If you sit under a tree in Grahamstown, there's a good chance you'll have one or two of these ants drop down on top of you in the space of half an hour or so. They're small - about 5mm long and 1mm across - and a light orange colour. They're some sort of Tetraponera.
It's not clear if they deliberately drop on to you, or if they fall out of the tree, but once on you they're quite hard to shake off. They're far too small to sting or bite you effectively. I have no idea what they eat or how they get back to their nest or colony. In our garden they occur under our Jacaranda trees and Elderberry.
I first became aware of what they were when my cousin Denis Brothers collected specimens next to the dam near the old quarry on Rhodes campus and identified them (fifty years ago, so I don't remember the taxonomic details). They're nowhere as spectacular as the much much larger Ponerines you get around here, such as Streblognathus Aethiopicus, or Plectrocena Mandibularis, but they're more common and seem to occur in most gardens with large trees. But, they're not just any old ant - they're Ponerines!
There's probably some of the mounted specimens Denis collected in the Entomology Collection at the Albany Museum. I've been meaning to visit it for nostalgic reasons...
Update 2016/04/27:
Could be these guys - Leptogenys castanea? Looks like Denis kept the ones he collected because I couldn't spot any ponerines collected by him. These are ones collected by my dad in the Alexandria Forest..

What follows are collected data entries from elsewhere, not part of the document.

(* ================================================================== *)
(** ** What the methods raise *)

Lemma call_unconnected : forall A self now q params (read : Result -> A)
    fallback db,
  connection self = None ->
  call self now q params read fallback db = (Raised AttributeError, db).
Proof.
  intros A self now q params read fallback db Hc.
  unfold call, try_except_Error, bind, cursor. now rewrite Hc.
Qed.

Lemma call_connected_returns : forall A self now q params (read : Result -> A)
    fallback db c,
  connection self = Some c ->
  raised (fst (call self now q params read fallback db)) = false.
Proof.
  intros A self now q params read fallback db c Hc.
  unfold call, try_except_Error, bind, cursor. rewrite Hc.
  destruct (is_connected c); cbn; [|reflexivity].
  destruct (execute c now q params db) as [[res|[| |]] db'] eqn:E;
    cbn; try reflexivity.
  - exfalso. revert E. unfold execute.
    destruct (students db) as [t|]; [|destruct q; discriminate].
    destruct (run (found_rows c) now q params t) as [[? ?]|]; discriminate.
  - exfalso. revert E. unfold execute.
    destruct (students db) as [t|]; [|destruct q; discriminate].
    destruct (run (found_rows c) now q params t) as [[? ?]|]; discriminate.
Qed.

(** A method of the record layer raises only on an object that never
    connected. On an object that holds a connection, open or closed, none of
    the six methods raises, whatever the arguments and the database. On an
    object whose connection is [None], each of them raises [AttributeError],
    which no [except] clause of the method catches, and leaves the database
    untouched; the one exception is [update_student] with nothing to update,
    which returns 0 before it asks for a cursor. *)
Theorem methods_raise_only_unconnected :
  forall self now db i n a c m term j,
  (forall k, connection self = Some k ->
     raised (fst (add_student self now n a c m db)) = false /\
     raised (fst (update_student self now i n a c m db)) = false /\
     raised (fst (delete_student self now i db)) = false /\
     raised (fst (view_all_students self now db)) = false /\
     raised (fst (search_students self now term j db)) = false /\
     raised (fst (get_student_count self now db)) = false) /\
  (connection self = None ->
     add_student self now n a c m db = (Raised AttributeError, db) /\
     update_student self now i n a c m db
     = (if supplied n a c m then Raised AttributeError else Returned 0, db) /\
     delete_student self now i db = (Raised AttributeError, db) /\
     view_all_students self now db = (Raised AttributeError, db) /\
     search_students self now term j db = (Raised AttributeError, db) /\
     get_student_count self now db = (Raised AttributeError, db)).
Proof.
  intros self now db i n a c m term j. split.
  - intros k Hk.
    split; [rewrite add_student_call; now apply (call_connected_returns _ _ _ _ _ _ _ _ k)|].
    split.
    { destruct (supplied n a c m) eqn:Hs.
      - rewrite update_student_call by assumption.
        now apply (call_connected_returns _ _ _ _ _ _ _ _ k).
      - now rewrite update_student_not_supplied. }
    split; [rewrite delete_student_call; now apply (call_connected_returns _ _ _ _ _ _ _ _ k)|].
    split; [rewrite view_all_students_call; now apply (call_connected_returns _ _ _ _ _ _ _ _ k)|].
    split; [|rewrite get_student_count_call; now apply (call_connected_returns _ _ _ _ _ _ _ _ k)].
    destruct (truthy_int j) eqn:Hj.
    + rewrite search_students_by_id by assumption.
      now apply (call_connected_returns _ _ _ _ _ _ _ _ k).
    + destruct (truthy_str term) eqn:Ht.
      * rewrite search_students_by_name by assumption.
        now apply (call_connected_returns _ _ _ _ _ _ _ _ k).
      * now rewrite (search_students_by_nothing _ _ _ _ _ k).
  - intros Hn.
    split; [rewrite add_student_call; now apply call_unconnected|].
    split.
    { destruct (supplied n a c m) eqn:Hs.
      - rewrite update_student_call by assumption. now apply call_unconnected.
      - now apply update_student_not_supplied. }
    split; [rewrite delete_student_call; now apply call_unconnected|].
    split; [rewrite view_all_students_call; now apply call_unconnected|].
    split; [|rewrite get_student_count_call; now apply call_unconnected].
    unfold search_students, try_except_Error, bind, cursor. now rewrite Hn.
Qed.

(* ================================================================== *)
(** ** Reading changes nothing *)

Lemma call_select_keeps_table : forall A self now q params (read : Result -> A)
    fallback db,
  q <> CREATE_TABLE_IF_NOT_EXISTS ->
  (forall fr t res t', run fr now q params t = Some (res, t') -> t' = t) ->
  students (snd (call self now q params read fallback db)) = students db.
Proof.
  intros A self now q params read fallback db Hc Hq.
  unfold call, try_except_Error, bind, cursor.
  destruct (connection self) as [c|]; [|reflexivity].
  destruct (is_connected c); cbn; [|reflexivity].
  unfold execute.
  destruct (students db) as [t|] eqn:Et.
  - destruct (run (found_rows c) now q params t) as [[res t']|] eqn:R; cbn.
    + now rewrite (Hq _ _ _ _ R).
    + reflexivity.
  - destruct q; try reflexivity. congruence.
Qed.

Lemma run_select_keeps_table : forall fr now q params t res t',
  In q [SELECT_ORDER_BY_id; SELECT_WHERE_id;
        SELECT_WHERE_name_LIKE_ORDER_BY_name; SELECT_COUNT] ->
  run fr now q params t = Some (res, t') -> t' = t.
Proof.
  intros fr now q params t res t' Hq H. unfold run in H. cbn [In] in Hq.
  destruct Hq as [<-|[<-|[<-|[<-|[]]]]];
    destruct params as [|? [|? ?]]; try discriminate;
    now injection H as _ <-.
Qed.

(** The three reading methods never change the table: in any state of the
    object and of the database, after [view_all_students], [search_students]
    and [get_student_count] the table is what it was. On a connected object
    the count is the number of records the listing returns. *)
Theorem reading_keeps_the_table :
  forall self now db term j,
  students (snd (view_all_students self now db)) = students db /\
  students (snd (search_students self now term j db)) = students db /\
  students (snd (get_student_count self now db)) = students db /\
  (forall c t,
     connection self = Some c -> is_connected c = true ->
     students db = Some t ->
     exists l,
       fst (view_all_students self now db) = Returned l /\
       fst (get_student_count self now db)
       = Returned (Z.of_nat (List.length l))).
Proof.
  intros self now db term j.
  assert (Hsel : forall A q params (read : Result -> A) fallback,
            In q [SELECT_ORDER_BY_id; SELECT_WHERE_id;
                  SELECT_WHERE_name_LIKE_ORDER_BY_name; SELECT_COUNT] ->
            students (snd (call self now q params read fallback db))
            = students db).
  { intros A q params read fallback Hq. apply call_select_keeps_table.
    - cbn [In] in Hq. intuition (subst; discriminate).
    - intros fr t res t'. now apply run_select_keeps_table. }
  split; [|split; [|split]].
  - rewrite view_all_students_call. apply Hsel. cbn. auto.
  - destruct (truthy_int j) eqn:Hj.
    + rewrite search_students_by_id by assumption. apply Hsel. cbn. auto.
    + destruct (truthy_str term) eqn:Ht.
      * rewrite search_students_by_name by assumption. apply Hsel. cbn. auto.
      * unfold search_students, try_except_Error, bind, cursor.
        destruct (connection self) as [k|]; [|reflexivity].
        destruct (is_connected k); cbn; rewrite ?Hj, ?Ht; reflexivity.
  - rewrite get_student_count_call. apply Hsel. cbn. auto.
  - intros c t Hc Ec Et.
    exists (map fetch (order_by by_id (rows t))).
    rewrite view_all_students_call, get_student_count_call.
    rewrite !(call_live _ _ _ _ _ _ _ _ c t) by assumption.
    unfold run. cbn [fst fetchall fetchone_total].
    split; [reflexivity|].
    rewrite length_map.
    now rewrite <- (Permutation_length (order_by_perm by_id (rows t))).
Qed.
(** * scrape_openai_news.py: fetch, classify, translate, merge

    A shallow embedding of [scripts/scrape_openai_news.py] and the
    properties of its three commands ([fetch], [phase n], [merge]).

    Conventions of the embedding:
    - a Python [str] is the list of its code points ([list N]);
    - a Python [dict] with text values is a [gmap string str];
    - the Unicode tables of the interpreter ([str.lower], the classes
      behind [\d], [\s] and [\b]) are concrete on ASCII and taken from a
      [Unicode] instance above it, so every statement holds whatever the
      interpreter's tables are outside ASCII;
    - commands run in a small state-and-exception monad over a world made
      of the file system, the environment, the answers of the remote
      servers, and the console; [time.sleep] changes nothing in that world
      and is left out;
    - two settings of the interpreter are part of the model: [__debug__],
      which [python -O] turns off and with it every [assert], and the
      limit of 4300 digits on the conversion between integers and decimal
      strings, beyond which [int] and the formatting of an integer raise
      [ValueError]. *)

From Stdlib Require Import ZArith NArith Ascii String.
From stdpp Require Import gmap strings list fin_maps sorting.

Local Open Scope N_scope.

(** ** Text *)

Abbreviation str := (list N).

(** [py "abc"]: the Python literal ["abc"] (ASCII literals only; code points
    above ASCII are written out where the source has them). *)
Definition py (s : string) : str :=
  (fun a => N_of_ascii a) <$> list_ascii_of_string s.

(** [p] is a prefix of [s] ([s.startswith(p)]). *)
Fixpoint startswith (p s : str) : bool :=
  match p, s with
  | [], _ => true
  | _ :: _, [] => false
  | a :: p', b :: s' => (a =? b) && startswith p' s'
  end.

(** [kw in text] on two Python strings: [kw] occurs in [text]. *)
Fixpoint contains (kw text : str) : bool :=
  startswith kw text ||
  match text with
  | [] => false
  | _ :: rest => contains kw rest
  end.

(** ** The interpreter's Unicode tables *)

(** What CPython's Unicode database says above ASCII. [uni_lower s i] is the
    lower-case expansion of the code point at index [i] of [s] (the full case
    mapping may give several code points, and depends on the neighbours for
    the final sigma); [uni_decimal] is [Py_UNICODE_TODECIMAL]; [uni_space]
    is [Py_UNICODE_ISSPACE]; [uni_alnum] is [Py_UNICODE_ISALNUM]. No decimal
    digit is white space. *)
Class Unicode := {
  uni_lower   : str -> nat -> str;
  uni_decimal : N -> option N;
  uni_space   : N -> bool;
  uni_alnum   : N -> bool;
  uni_decimal_not_space :
    forall c, is_Some (uni_decimal c) -> uni_space c = false
}.

(** The tables of an interpreter that knows nothing above ASCII. *)
Definition ascii_only : Unicode := {|
  uni_lower   := fun s i => match s !! i with Some c => [c] | None => [] end;
  uni_decimal := fun _ => None;
  uni_space   := fun _ => false;
  uni_alnum   := fun _ => false;
  uni_decimal_not_space := fun _ _ => eq_refl
|}.

Definition is_ascii (c : N) : bool := c <? 128.

Definition ascii_upper_letter (c : N) : bool := (65 <=? c) && (c <=? 90).
Definition ascii_lower_letter (c : N) : bool := (97 <=? c) && (c <=? 122).
Definition ascii_letter (c : N) : bool :=
  ascii_upper_letter c || ascii_lower_letter c.
Definition ascii_digit (c : N) : bool := (48 <=? c) && (c <=? 57).

Definition ascii_lower (c : N) : N :=
  if ascii_upper_letter c then c + 32 else c.

(** [Py_UNICODE_ISSPACE] below 128: TAB, LF, VT, FF, CR, FS, GS, RS, US, SPACE. *)
Definition ascii_space (c : N) : bool :=
  ((9 <=? c) && (c <=? 13)) || ((28 <=? c) && (c <=? 32)).

Section Text.
Context {U : Unicode}.

Definition lower_at (s : str) (i : nat) (c : N) : str :=
  if is_ascii c then [ascii_lower c] else uni_lower s i.

(** [s.lower()] *)
Definition lower (s : str) : str := mjoin (imap (lower_at s) s).

(** Decimal value of a code point, [None] when it is no decimal digit. *)
Definition decimal (c : N) : option N :=
  if is_ascii c then (if ascii_digit c then Some (c - 48) else None)
  else uni_decimal c.

(** The class [\d] of a [str] pattern. *)
Definition is_digit (c : N) : bool :=
  match decimal c with Some _ => true | None => false end.

(** The class [\s] of a [str] pattern. *)
Definition is_space (c : N) : bool :=
  if is_ascii c then ascii_space c else uni_space c.

(** The class [\w] of a [str] pattern: alphanumeric or underscore. *)
Definition is_word (c : N) : bool :=
  if is_ascii c then ascii_letter c || ascii_digit c || (c =? 95)
  else uni_alnum c.
End Text.

(** ** Classification rules (checked in order; first match wins) *)

Definition cat_funding     : str := [34701; 36164].  (* U+878D U+8D44 *)
Definition cat_partnership : str := [21512; 20316].  (* U+5408 U+4F5C *)
Definition cat_research    : str := [30740; 31350].  (* U+7814 U+7A76 *)
Definition cat_policy      : str := [25919; 31574].  (* U+653F U+7B56 *)
Definition cat_product     : str := [20135; 21697].  (* U+4EA7 U+54C1 *)

Definition CATEGORY_RULES : list (str * list str) := [
  (cat_funding, py <$> [
     "funding"; "investment"; "invest"; "raises"; "valuation";
     "billion"; "million"; "capital"; "financing"; "secured";
     "series "; "round "
   ]%string);
  (cat_partnership, py <$> [
     "partnership"; "partner with"; "agreement with"; "collaboration with";
     "teams with"; "works with"; "integrat";
     "microsoft"; "apple"; "softbank"; "oracle"; "salesforce";
     "nvidia"; "amazon"; "google"; "lg "; "arm "
   ]%string);
  (cat_research, py <$> [
     "research"; "technical report"; "arxiv"; "we trained";
     "breakthrough"; "scaling"; "alignment"; "superalignment";
     "interpretability"; "emergent"; "multimodal"; "reinforcement learning";
     "preparedness"
   ]%string);
  (cat_policy, py <$> [
     "safety"; "governance"; "policy"; "regulation"; "congressional";
     "government"; "legislation"; "senate"; "congress";
     "democratic inputs"; "executive order"; "ai act"; "board of"
   ]%string);
  (cat_product,
     (py <$> [
        "introducing"; "launch"; "new model"; "available"; "releasing";
        "release"; "chatgpt"; "gpt-"; "dall-e"
      ]%string) ++
     [py "dall" ++ [183] ++ py "e"] ++
     (py <$> [
        "whisper"; "sora"; "codex"; "operator"; "o1 "; "o3 "; "o4 ";
        "jukebox"; "point-e"; "universe"; "gym"; "plugin"; "store";
        "assistants api"; "voice mode"; "canvas"; "deep research";
        "tasks"; "projects"; "memory"; "custom instructions";
        "api "; "access to"
      ]%string) ++
     [py "we" ++ [8217] ++ py "re releasing"; py "we are releasing"])
].

Section Classify.
Context {U : Unicode}.

(** The inner loop of [classify_article]: some keyword of the rule occurs
    in the text. *)
Definition rule_matches (keywords : list str) (text : str) : bool :=
  existsb (fun kw => contains kw text) keywords.

(** The outer loop of [classify_article] over a list of rules. *)
Fixpoint classify_text (rules : list (str * list str)) (text : str)
  : option str :=
  match rules with
  | [] => None
  | (category, keywords) :: rest =>
      if rule_matches keywords text then Some category
      else classify_text rest text
  end.

(** The text under test: [(title + " " + url).lower()]. *)
Definition article_text (title url : str) : str :=
  lower (title ++ py " " ++ url).

Definition classify_article (title url : str) : option str :=
  classify_text CATEGORY_RULES (article_text title url).
End Classify.

(** ** Regular expressions, as the [re] module matches them

    A backtracking matcher in continuation-passing style: alternatives are
    tried left to right, repetitions are greedy and give back one item at a
    time, and the first way to reach the end of the pattern is the match.
    Repetition is over one-code-point items, which is all the patterns of
    the script use. *)

Inductive regex :=
| REps
| RChar (c : N)
| RSet (p : N -> bool)
| RRep (p : N -> bool) (lo : nat) (hi : option nat)
| RSeq (r1 r2 : regex)
| RAlt (r1 r2 : regex)
| RGroup (n : nat) (r : regex)
| RBoundary.

(** A position in the subject: the code points already passed (nearest
    first) and those ahead. *)
Record cursor := Cursor { passed : str; ahead : str }.

(** The captured groups of a match, latest first. *)
Abbreviation groups := (list (nat * str)).

Definition group (m : groups) (n : nat) : str :=
  match find (fun e => Nat.eqb (fst e) n) m with
  | Some e => snd e
  | None => []
  end.

(** The text between two cursors of one subject. *)
Definition between (from to : cursor) : str :=
  reverse (take (length (passed to) - length (passed from)) (passed to)).

Fixpoint lit (s : str) : regex :=
  match s with
  | [] => REps
  | [c] => RChar c
  | c :: s' => RSeq (RChar c) (lit s')
  end.

Fixpoint seq (rs : list regex) : regex :=
  match rs with
  | [] => REps
  | [r] => r
  | r :: rs' => RSeq r (seq rs')
  end.

Section Regex.
Context {U : Unicode}.

Definition at_boundary (cur : cursor) : bool :=
  let that := match passed cur with c :: _ => is_word c | [] => false end in
  let this := match ahead cur with c :: _ => is_word c | [] => false end in
  xorb this that.

Definition hi_allows (hi : option nat) : bool :=
  match hi with Some O => false | _ => true end.

(** Greedy [p{lo,hi}] from the cursor [(sn, rs)]. *)
Fixpoint rep (p : N -> bool) (lo : nat) (hi : option nat) (sn rs : str)
    (g : groups) (k : cursor -> groups -> option groups) {struct rs}
  : option groups :=
  let stop := if Nat.eqb lo 0 then k (Cursor sn rs) g else None in
  match rs with
  | [] => stop
  | c :: rs' =>
      if hi_allows hi && p c then
        match rep p (Nat.pred lo) (Nat.pred <$> hi) (c :: sn) rs' g k with
        | Some m => Some m
        | None => stop
        end
      else stop
  end.

Fixpoint run (r : regex) (cur : cursor) (g : groups)
    (k : cursor -> groups -> option groups) {struct r} : option groups :=
  match r with
  | REps => k cur g
  | RChar c =>
      match ahead cur with
      | c' :: rs => if c =? c' then k (Cursor (c' :: passed cur) rs) g else None
      | [] => None
      end
  | RSet p =>
      match ahead cur with
      | c' :: rs => if p c' then k (Cursor (c' :: passed cur) rs) g else None
      | [] => None
      end
  | RRep p lo hi => rep p lo hi (passed cur) (ahead cur) g k
  | RSeq r1 r2 => run r1 cur g (fun cur' g' => run r2 cur' g' k)
  | RAlt r1 r2 =>
      match run r1 cur g k with
      | Some m => Some m
      | None => run r2 cur g k
      end
  | RGroup n r1 =>
      run r1 cur g (fun cur' g' => k cur' ((n, between cur cur') :: g'))
  | RBoundary => if at_boundary cur then k cur g else None
  end.

Definition accept (cur : cursor) (g : groups) : option groups := Some g.

(** [re.match(r, s)]: a match that starts at the start of [s]. *)
Definition re_match (r : regex) (s : str) : option groups :=
  run r (Cursor [] s) [] accept.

John Midgley, the entomologist at the Albany Museum, said he'd identify them if I brought in some specimens.
What I did see were the ponerines I collected at Omauni in Northern Namibia in early 1976 when doing national service. These were preserved in cane spirits and posted to my dad, as was a mutillid which got caught in the hole in the top of a tin of condensed milk. There's also a single curled up ponerine of a different species captured earlier at Grootfontein, and preserved in borrowed aftershave.